Classification And Clinicopatholocial Features

In the past, classification of T-cell lymphoid malignancies has been controversial, with no internationally accepted schema. The previously accepted morphology-based Working Formulation relied on morphology alone, and did not consider T-cell malignancies as separate and distinct entities. Rather, T-cell lymphomas that occurred infrequently and generally had a poor prognosis were included in different pathologic subtypes (diffuse-mixed, large cell, and lymphoblastic) and were treated like their B-cell counterparts.3 Subsequently, the Revised European-American classification of lymphoid neoplasms (REAL)4 has subdivided all lymphomas into B-cell and T-cell lymphomas to avoid the confusion created by the Working Formulation. The REAL classification further subdivides T-cell lymphoid malignancies into two major groups based on the T-cell maturation stage: precursor T-cell neoplasms and peripheral T-cell neoplasms. Furthermore, the peripheral T- and NK-cell neoplasms are subdivided into additional categories, with some provisional subtypes.

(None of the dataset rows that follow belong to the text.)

(* ===== verification/FileIO.v ===== *)
(** Writing open files ([filewrite] of [file.c]): the transactions and their size.

    [filewrite] writes a few blocks at a time, each in a transaction of its own.  No
    transaction puts more blocks into the log than [begin_op] has reserved for it, and
    together they write all the bytes. *)

From S2P Require Import Prelude CString Locks Guarded Bytes Fs FsBlocks FsInode File.

Definition nlogged (g : guarded fs) : Z := Z.of_nat (length (f_logged (g_val g))).

(** ** How many blocks [writei] logs *)

(** The number of blocks that [n] bytes from [off] on lie in. *)
Definition spans (off n : Z) : Z := if n <=? 0 then 0 else (off mod BSIZE + n - 1) / BSIZE + 1.
Lemma spans_step off n : 0 <= off -> 0 < n -> let m := min n (BSIZE - off mod BSIZE) in
  0 < m <= n /\ spans off n = 1 + spans (off + m) (n - m).
Proof.
  intros Ho Hn m. assert (HB : BSIZE = 512) by reflexivity. pose proof (Z.mod_pos_bound off BSIZE ltac:(lia)) as Hm. unfold min in m.
  destruct (Z.ltb_spec n (BSIZE - off mod BSIZE)) as [Hlt|Hge]; subst m; (split; [lia|]); unfold spans.
  - rewrite (proj2 (Z.leb_gt n 0)) by lia. replace (n - n <=? 0) with true by lia. rewrite Z.div_small by lia. lia.
  - rewrite (proj2 (Z.leb_gt n 0)) by lia. destruct (Z.leb_spec (n - (BSIZE - off mod BSIZE)) 0).
    + replace n with (BSIZE - off mod BSIZE) by lia. rewrite Z.div_small by lia. lia.
    + assert (E : (off + (BSIZE - off mod BSIZE)) mod BSIZE = 0).
      { pose proof (Z.div_mod off BSIZE ltac:(lia)). replace (off + (BSIZE - off mod BSIZE)) with ((off / BSIZE + 1) * BSIZE) by lia. apply Z.mod_mul. lia. }
      rewrite E. replace (off mod BSIZE + n - 1) with (0 + (n - (BSIZE - off mod BSIZE)) - 1 + 1 * BSIZE) by lia. rewrite Z.div_add by lia. lia.
Qed.
Lemma spans_nonneg off n : 0 <= off -> 0 <= spans off n.
Proof.
  intros Ho. unfold spans. destruct (Z.leb_spec n 0); [lia|]. pose proof (Z.mod_pos_bound off BSIZE eq_refl).
  pose proof (Z.div_pos (off mod BSIZE + n - 1) BSIZE ltac:(lia) eq_refl). lia.
Qed.
Lemma spans_max off n : 0 <= off -> n <= max_write -> 0 <= spans off n <= 4.
Proof.
  intros Ho Hn. assert (HM : max_write = 1536) by reflexivity. assert (HB : BSIZE = 512) by reflexivity. unfold spans. destruct (Z.leb_spec n 0); [lia|].
  pose proof (Z.mod_pos_bound off BSIZE ltac:(lia)). assert ((off mod BSIZE + n - 1) / BSIZE < 4) by (apply Z.div_lt_upper_bound; lia).
  pose proof (Z.div_pos (off mod BSIZE + n - 1) BSIZE ltac:(lia) ltac:(lia)). lia.
Qed.

(** [within k m]: [m] calls [log_write] at most [k] times, so the log can be too small for
    it only if it has less than [k] blocks left. *)
Definition room (s : fs) : Z := Z.min FS_LOGSIZE (sb_nlog (f_sb s) - 1).
Definition within {A} (k : Z) (m : M (guarded fs) A) : Prop := forall g,
  match m g with
  | Ret _ g' => f_sb (g_val g') = f_sb (g_val g) /\ nlogged g' <= nlogged g + k
  | Panic msg _ => too_big msg -> room (g_val g) < nlogged g + k
  | _ => True
  end.
Lemma within_ret {A} (a : A) : within 0 (mret a).
Proof. intros g. cbn. split; [done|lia]. Qed.
Lemma within_get : within 0 g_get.
Proof. intros g. cbn. split; [done|lia]. Qed.
Lemma within_mod f : (forall s, f_sb (f s) = f_sb s /\ f_logged (f s) = f_logged s) -> within 0 (g_mod f).
Proof. intros Hf g. cbn. unfold nlogged. cbn. destruct (Hf (g_val g)) as [-> ->]. split; [done|lia]. Qed.
Lemma within_panic {A} msg : ~ too_big msg -> within (A := A) 0 (panic msg).
Proof. intros H g. cbn. done. Qed.
Lemma within_faults {A} e : within (A := A) 0 (faults e).
Proof. intros g. exact I. Qed.
Lemma within_bind {A B} k1 k2 (m : M (guarded fs) A) (f : A -> M (guarded fs) B) :
  within k1 m -> (forall a, within k2 (f a)) -> 0 <= k2 -> within (k1 + k2) (m ≫= f).
Proof.
  intros Hm Hf H2 g. specialize (Hm g). unfold mbind, M_MBind, M_bind. destruct (m g) as [a g'|msg g'|ch z g'|e g']; try done.
  - specialize (Hf a g'). destruct Hm as [Es El]. destruct (f a g') as [b g''|msg g''|ch z g''|e g'']; try done.
    + destruct Hf as [Es' El']. split; [congruence|lia].
    + intros Ht. specialize (Hf Ht). unfold room in *. rewrite Es in Hf. lia.
  - intros Ht. specialize (Hm Ht). lia.
Qed.
Lemma within_mono {A} k k' (m : M (guarded fs) A) : within k m -> k <= k' -> within k' m.
Proof. intros Hm Hk g. specialize (Hm g). destruct (m g); try done; [destruct Hm; split; [done|lia]|]. intros Ht. specialize (Hm Ht). lia. Qed.
Lemma within_when k b m : within k m -> 0 <= k -> within k (when b m).
Proof. intros Hm Hk. destruct b; [done|]. eapply within_mono; [apply within_ret|done]. Qed.

Lemma bread_within b : within 0 (bread b).
Proof. intros g. unfold bread. munfold. cbn. destruct (_ >=? _); cbn; [done|split; [done|lia]]. Qed.
Lemma log_write_within b d : within 1 (log_write b d).
Proof.
  intros g. unfold log_write. munfold. cbn. destruct (_ || _) eqn:Er; [intros _; unfold room, nlogged, FS_LOGSIZE in *; lia|].
  destruct (_ <? 1); [discriminate|]. cbn. split; [done|]. unfold nlogged. cbn. destruct (bool_decide _); [lia|]. rewrite length_app. cbn. lia.
Qed.
Lemma balloc_loop_within n b : within 2 (balloc_loop n b).
Proof.
  revert b. induction n as [|n IH]; intros b; cbn [balloc_loop]; [eapply within_mono; [apply within_faults|lia]|].
  change 2 with (0 + 2). apply within_bind; [apply within_get|intros s|lia]. destruct (negb _); [eapply within_mono; [by apply within_panic|lia]|].
  change 2 with (0 + 2). apply within_bind; [apply bread_within|intros data|lia]. destruct (scan_bits _ _ _ _ _); [|apply IH].
  change 2 with (1 + (1 + 0)). apply within_bind; [apply log_write_within|intros _|lia]. apply within_bind; [|intros _; apply within_ret|lia].
  unfold bzero. change 1 with (0 + 1). apply within_bind; [apply bread_within|intros _; apply log_write_within|lia].
Qed.
Lemma balloc_within : within 2 balloc.
Proof. unfold balloc. change 2 with (0 + 2). apply within_bind; [apply within_get|intros s; apply balloc_loop_within|lia]. Qed.
Lemma alloc_within i k : within 2 (addr ← balloc; g_mod (upd_ino i (fun p => set_addrs (<[k := addr]> (i_addrs p)) p)) ;; mret addr).
Proof.
  change 2 with (2 + (0 + 0)). apply within_bind; [apply balloc_within|intros a|lia]. apply within_bind; [by apply within_mod|intros _; apply within_ret|lia].
Qed.
Lemma bmap_within i bn : within 5 (bmap i bn).
Proof.
  unfold bmap. change 5 with (0 + 5). apply within_bind; [apply within_get|intros s|lia]. destruct (bn <? NDIRECT).
  { destruct (_ =? 0); [|eapply within_mono; [apply within_ret|lia]]. eapply within_mono; [apply alloc_within|lia]. }
  destruct (_ <? NINDIRECT); [|eapply within_mono; [by apply within_panic|lia]].
  change 5 with (2 + (0 + 3)). apply within_bind; [|intros a|lia].
  - destruct (_ =? 0); [apply alloc_within|eapply within_mono; [apply within_ret|lia]].
  - apply within_bind; [apply bread_within|intros data|lia]. destruct (_ =? 0); [|eapply within_mono; [apply within_ret|lia]].
    change 3 with (2 + (1 + 0)). apply within_bind; [apply balloc_within|intros x|lia]. apply within_bind; [apply log_write_within|intros _; apply within_ret|lia].
Qed.
Lemma writei_loop_within fuel i : forall off src, 0 <= off -> within (6 * spans off (Z.of_nat (length src))) (writei_loop fuel i off src).
Proof.
  induction fuel as [|fuel IH]; intros off src Ho; cbn [writei_loop].
  { eapply within_mono; [apply within_faults|]. pose proof (spans_nonneg off (Z.of_nat (length src)) Ho). lia. }
  destruct src as [|c src]; [eapply within_mono; [apply within_ret|by vm_compute]|]. set (l := c :: src).
  destruct (spans_step off (Z.of_nat (length l)) Ho ltac:(unfold l; cbn; lia)) as [Hm Hs]. set (m := min _ _) in *.
  pose proof (spans_nonneg (off + m) (Z.of_nat (length l) - m) ltac:(lia)) as Hnn.
  rewrite Hs. replace (6 * (1 + spans (off + m) (Z.of_nat (length l) - m))) with (5 + (0 + (1 + 6 * spans (off + m) (Z.of_nat (length l) - m)))) by lia.
  apply within_bind; [apply bmap_within|intros a|lia]. apply within_bind; [apply bread_within|intros data|lia].
  apply within_bind; [apply log_write_within|intros _|lia].
  replace (Z.of_nat (length l) - m) with (Z.of_nat (length (drop (Z.to_nat m) l))) by (rewrite length_drop; lia). apply IH. lia.
Qed.
Lemma iupdate_within i : within 1 (iupdate i).
Proof.
  unfold iupdate. change 1 with (0 + (0 + 1)). apply within_bind; [apply within_get|intros s|lia].
  apply within_bind; [apply bread_within|intros d; apply log_write_within|lia].
Qed.
(** A regular file. *)
Lemma writei_within devsw i src off g : 0 <= off -> Z.of_nat (length src) <= max_write -> i_type (ino (g_val g) i) <> T_DEV ->
  match writei devsw i src off g with Panic msg _ => too_big msg -> room (g_val g) < nlogged g + 25 | _ => True end.
Proof.
  intros Ho Hn Ht. pose proof (spans_max off _ Ho Hn) as Hs.
  assert (W : within 25 (off' ← writei_loop (Z.to_nat (Z.of_nat (length src) / BSIZE + 3)) i off src; s ← g_get;
    when ((Z.of_nat (length src) >? 0) && (off' >? i_size (ino s i))) (g_mod (upd_ino i (set_size off')) ;; iupdate i) ;; mret (Z.of_nat (length src)))).
  { change 25 with (24 + (0 + (1 + 0))). apply within_bind; [eapply within_mono; [by apply writei_loop_within|lia]|intros off'|lia].
    apply within_bind; [apply within_get|intros s|lia]. apply within_bind; [|intros _; apply within_ret|lia]. apply within_when; [|lia].
    change 1 with (0 + 1). apply within_bind; [by apply within_mod|intros _; apply iupdate_within|lia]. }
  specialize (W g). unfold writei. rewrite (bind_eq g_get _ g (g_val g) g) by done. rewrite (proj2 (Z.eqb_neq _ _) Ht).
  destruct (_ || _); [done|]. destruct (_ >? MAXFILE * BSIZE); [done|].
  match type of W with match ?r with _ => _ end => change (match r with Panic msg _ => too_big msg -> room (g_val g) < nlogged g + 25 | _ => True end); by destruct r end.
Qed.

(** ** Which blocks [writei] logs

    On a disk with one block of bitmap: that block, the file's indirect block, and those in
    [T].  (Block 0 stands for an indirect block that is not there.) *)
Definition a12 (s : fs) (i : nat) : Z := nth 12 (i_addrs (ino s i)) 0.
Record touches (i : nat) (s : fs) (T : list Z) (s' : fs) : Prop := mk_touches {
  th_sb : f_sb s' = f_sb s;
  th_out : f_outstanding s' = f_outstanding s;
  th_len : length (f_icache s') = length (f_icache s);
  th_inum : i_inum (ino s' i) = i_inum (ino s i);
  th_addrs : length (i_addrs (ino s' i)) = length (i_addrs (ino s i));
  th_a12 : a12 s i <> 0 -> a12 s' i = a12 s i;
  th_nodup : NoDup (f_logged s) -> NoDup (f_logged s');
  th_in : forall b, b ∈ f_logged s' -> b ∈ f_logged s \/ b ∈ T \/ b = sb_bmapstart (f_sb s) \/ b = 0 \/ b = a12 s' i }.
Lemma touches_refl i s T : touches i s T s.
Proof. constructor; try done. auto. Qed.
Lemma touches_trans i s T1 s1 T2 s2 : touches i s T1 s1 -> touches i s1 T2 s2 -> touches i s (T1 ++ T2) s2.
Proof.
  intros [A1 A7 A2 A3 A0 A4 A5 A6] [B1 B7 B2 B3 B0 B4 B5 B6]. constructor; try congruence; [|auto|].
  - intros Hne. rewrite B4; [auto|]. by rewrite A4.
  - intros b Hb. rewrite elem_of_app. destruct (B6 b Hb) as [H|[H|[H|[H|H]]]]; [|rewrite ?A1 in H; auto 6..].
    destruct (A6 b H) as [|[|[|[|H']]]]; [auto 6..|]. destruct (Z.eq_dec (a12 s1 i) 0) as [E0|Hne]; [rewrite E0 in H'; auto|].
    rewrite <- (B4 Hne) in H'. auto 6.
Qed.
Lemma touches_weaken i s T T' s' : touches i s T s' -> (forall b, b ∈ T -> b ∈ T' \/ b = sb_bmapstart (f_sb s) \/ b = 0 \/ b = a12 s' i) -> touches i s T' s'.
Proof.
  intros [A1 A7 A2 A3 A0 A4 A5 A6] HT. constructor; try done. intros b Hb. destruct (A6 b Hb) as [|[H|]]; [by left| |by auto]. auto.
Qed.
Lemma touches_logged i s b d : touches i s [b] (logged b d s).
Proof.
  constructor; try done.
  - intros H. cbn. case_bool_decide; [done|]. apply NoDup_app. split_and!; [done|by intros x Hx ->%list_elem_of_singleton|apply NoDup_singleton].
  - intros x. cbn. case_bool_decide; [by left|]. rewrite elem_of_app. intros [|]; auto.
Qed.

Section Touches.
Context (i : nat).
Definition post {A} (g : guarded fs) (T : A -> list Z) (a : A) (g' : guarded fs) : Prop := touches i (g_val g) (T a) (g_val g').

Lemma wlp_bread b (Q : block -> guarded fs -> Prop) g : Q (f_view (g_val g) b) g -> wlp (bread b) Q g.
Proof. intros HQ. unfold bread, g_get. wl. destruct (_ >=? _); by wl. Qed.
Lemma wlp_log_write b d (Q : unit -> guarded fs -> Prop) g :
  Q tt (mk_g (g_cpu g) (g_lk g) (logged b d (g_val g)) (g_wakes g)) -> wlp (log_write b d) Q g.
Proof. intros HQ. unfold log_write, g_get. wl. destruct (_ || _); [by wl|]. destruct (_ <? 1); by wl. Qed.
Lemma log_write_touches b d g : wlp (log_write b d) (post g (fun _ => [b])) g.
Proof. apply wlp_log_write. apply touches_logged. Qed.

Thus, the REAL classification was a major advance in the characterization of lymphoid malignancies, because it recognized that the site of disease presentation is a significant aspect of disease biology, with extranodal T-cell lymphomas being inherently different from nodal subtypes. Following the publication of the REAL classification in 1994, new findings regarding some categories of lymphoma clarified the status of entities that were listed as provisional in the REAL classification, particularly among the T-cell lymphomas. The currently used WHO classification is based on the principles established by the REAL classification and incorporates minor additional modifica-tions.15 Besides the precursor T-cell neoplasms, this classification includes 14 subgroups among the mature T- and NK-cell malignancies. Since the site of disease presentation represents a key aspect of disease biology and clinical course, an attempt is made to give it a more prominent role in subgroup characterization, leading to the classification of disease subtypes as being primarily leukemic, nodal, extranodal, or cutaneous (Table 60.1).